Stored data
Lemma sorted_filter P `{∀ x, Decision (P x)} (l : list (Z * K)) : StronglySorted (λ a b, fst a ≤ fst b) l → StronglySorted (λ a b, fst a ≤ fst b) (filter P l).
Proof.
  induction 1 as [|a l Hs IH Ha]; [constructor|]. destruct (decide (P a)); [rewrite filter_cons_True by done|by rewrite filter_cons_False by done].
  constructor; [done|]. apply Forall_forall. intros x [_ Hx]%list_elem_of_filter. by eapply (proj1 (Forall_forall _ _)) in Ha.
Qed.

(** The oldest of a full window makes room for a new entry, as it leaves the last
    [capacity] of the log. *)
Lemma remembered_snoc now k log : 0 < capacity → 0 < ttl → in_order now log →
  remembered now (log ++ [(now, k)]) = (if capacity <=? zlen (remembered now log) then tail (remembered now log) else remembered now log) ++ [(now, k)].
Proof.
  intros Hcap Httl [Hs Hf]. unfold remembered. rewrite length_app. cbn [length]. set (live := λ p : Z * K, since now (fst p) < ttl). set (c := Z.to_nat capacity).
  assert (filter live [(now, k)] = [(now, k)]) as Hnew by (rewrite filter_cons_True; [by rewrite filter_nil|unfold live, since; cbn; lia]).
  destruct (decide (length log < c)%nat) as [Hlt|Hge].
  - replace (length log + 1 - c)%nat with 0%nat by lia. replace (length log - c)%nat with 0%nat by lia. rewrite !drop_0, filter_app, Hnew.
    rewrite (proj2 (Z.leb_gt _ _)); [done|]. pose proof (length_filter live log). unfold zlen. lia.
  - rewrite drop_app_le by lia. rewrite filter_app, Hnew. f_equal. replace (length log + 1 - c)%nat with (S (length log - c)) by lia.
    destruct (lookup_lt_is_Some_2 log (length log - c)) as [[t k'] Hy]; [lia|]. rewrite (drop_S _ _ _ Hy). set (rest := drop (S (length log - c)) log).
    assert (S (length rest) = c) as Hlen by (subst rest; rewrite length_drop; lia).
    assert (Forall (λ p, t ≤ fst p) rest) as Hafter.
    { pose proof (sorted_drop (length log - c) log Hs) as Hsd. rewrite (drop_S _ _ _ Hy) in Hsd. apply StronglySorted_inv in Hsd as [_ Hsd]. done. }
    destruct (decide (live (t, k'))) as [Hl|Hl].
    + rewrite filter_cons_True by done. assert (filter live rest = rest) as ->.
      { clear -Hafter Hl. induction Hafter as [|[t2 k2] rest Ht _ IH]; [done|]. rewrite filter_cons_True; [by rewrite IH|]. unfold live, since in *. cbn in *. lia. }
      rewrite (proj2 (Z.leb_le _ _)); [done|]. unfold zlen. cbn. lia.
    + rewrite filter_cons_False by done. rewrite (proj2 (Z.leb_gt _ _)); [done|]. pose proof (length_filter live rest). unfold zlen. lia.
Qed.

Lemma represents_size now log w : represents now log w → size (recent w) = length (expiry w).
Proof.
  intros [_ Hnd Hm]. assert (recent w = list_to_map (prod_swap <$> expiry w)) as ->.
  { apply map_eq. intros k. apply option_eq. intros t. rewrite Hm, <- elem_of_list_to_map.
    - rewrite list_elem_of_fmap. split; [intros Hin; by exists (t, k)|by intros ([t' k'] & [= -> ->] & Hin)].
    - by rewrite <- list_fmap_compose. }
  rewrite map_size_list_to_map; [by rewrite length_fmap|]. by rewrite <- list_fmap_compose.
Qed.

(** The window answers as the log does, and its queue is never found empty. *)
Lemma note_spec now now' k log w : 0 < capacity → 0 < ttl → now ≤ now' → in_order now log → represents now log w →
  ∃ w', note ttl capacity now' k w = Some (w', repeated now' k log) ∧
    let log' := if repeated now' k log then log else log ++ [(now', k)] in in_order now' log' ∧ represents now' log' w'.
Proof.
  intros Hcap Httl Hn Hord [Hq Hnd Hm]. pose proof (in_order_later _ _ _ Hn Hord) as Hord'. destruct Hord as [Hs _]. unfold note, expire.
  destruct (drop_expired_spec now' (recent w) (expiry w)) as [Hq1 Hm1]; [rewrite Hq; by apply sorted_filter, sorted_drop|done|done|]. set (w1 := drop_expired _ _ _ _) in *.
  rewrite Hq, (remembered_later now now' log Hn) in Hq1.
  assert (represents now' log w1) as Hr1.
  { split; [done| |done]. rewrite Hq1, <- (remembered_later now now' log Hn), <- Hq. eapply sublist_NoDup; [exact Hnd|]. apply fmap_sublist, sublist_filter. }
  assert (bool_decide (is_Some (recent w1 !! k)) = repeated now' k log) as Hrep.
  { unfold repeated. apply bool_decide_ext. rewrite <- Hq1, list_elem_of_fmap. split; [intros [t Ht%Hm1]; by exists (t, k)|intros ([t k'] & -> & Ht%Hm1); by exists t]. }
  rewrite Hrep. destruct (repeated now' k log) eqn:Hrp; [by exists w1|]. pose proof (represents_size _ _ _ Hr1) as Hsz. unfold make_room. rewrite Hsz.
  pose proof (remembered_snoc now' k log Hcap Httl Hord') as Hsn. rewrite <- Hq1 in Hsn. unfold zlen in Hsn. destruct Hr1 as [_ Hnd1 _].
  assert (k ∉ snd <$> expiry w1) as Hk by (intros Hk; rewrite Hq1 in Hk; apply bool_decide_eq_false in Hrp; done).
  assert (∀ m q, (∀ k' t, m !! k' = Some t ↔ (t, k') ∈ q) → NoDup (snd <$> q) → k ∉ snd <$> q → q ++ [(now', k)] = remembered now' (log ++ [(now', k)]) →
    represents now' (log ++ [(now', k)]) (mkWindow (<[k := now']> m) (q ++ [(now', k)]))) as Hput.
  { intros m q Hm' Hnd' Hkq Hq'. split; cbn [expiry recent]; [done| |].
    - rewrite fmap_app. apply NoDup_app. split_and!; [done|intros x Hx ->%list_elem_of_singleton; done|apply NoDup_singleton].
    - intros k' t. rewrite lookup_insert_Some, Hm', elem_of_app, list_elem_of_singleton. split; [intros [[-> ->]|[_ Hin]]; auto|].
      intros [Hin|[= -> ->]]; [right|by left]. split; [|done]. intros ->. destruct Hkq. apply list_elem_of_fmap. by exists (t, k'). }
  destruct (Z.leb_spec capacity (Z.of_nat (length (expiry w1)))) as [Hfull|Hroom].
  - destruct (expiry w1) as [|[t0 k0] rest] eqn:He; [cbn in Hfull; lia|]. cbn [mbind option_bind]. eexists. split; [done|]. split; [by apply in_order_snoc|].
    cbn [expiry recent]. cbn in Hnd1. apply NoDup_cons in Hnd1 as [Hk0 Hnd1]. cbn in Hk. apply not_elem_of_cons in Hk as [_ Hk]. apply Hput; try done.
    intros k' t. rewrite lookup_delete_Some, Hm1, elem_of_cons. split; [intros (Hne & [[= -> ->]|Hin]); done|]. intros Hin. split; [|by right]. intros ->. destruct Hk0. apply list_elem_of_fmap. by exists (t, k').
  - cbn [mbind option_bind]. eexists. split; [done|]. split; [by apply in_order_snoc|]. by apply Hput.
Qed.

Lemma represents_bounded now log w : 0 ≤ capacity → represents now log w → Z.of_nat (size (recent w)) ≤ capacity.
Proof.
  intros Hc Hr. rewrite (represents_size _ _ _ Hr), (rp_queue _ _ _ Hr). unfold remembered. pose proof (length_filter (λ p, since now (fst p) < ttl) (drop (length log - Z.to_nat capacity) log)) as Hl.
  rewrite length_drop in Hl. lia.
Qed.

Lemma no_window_represents now : represents now [] no_window.
Proof.
  split; cbn; [done|apply NoDup_nil_2|]. intros k t. rewrite lookup_empty. split; [done|]. by intros ?%elem_of_nil.
Qed.
End reference.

• **Assignment**:
Wherever "eexists" occurs in the entries above, copy the line it sits on.

• **Answer section**:
  - destruct (expiry w1) as [|[t0 k0] rest] eqn:He; [cbn in Hfull; lia|]. cbn [mbind option_bind]. eexists. split; [done|]. split; [by apply in_order_snoc|].
  - cbn [mbind option_bind]. eexists. split; [done|]. split; [by apply in_order_snoc|]. by apply Hput.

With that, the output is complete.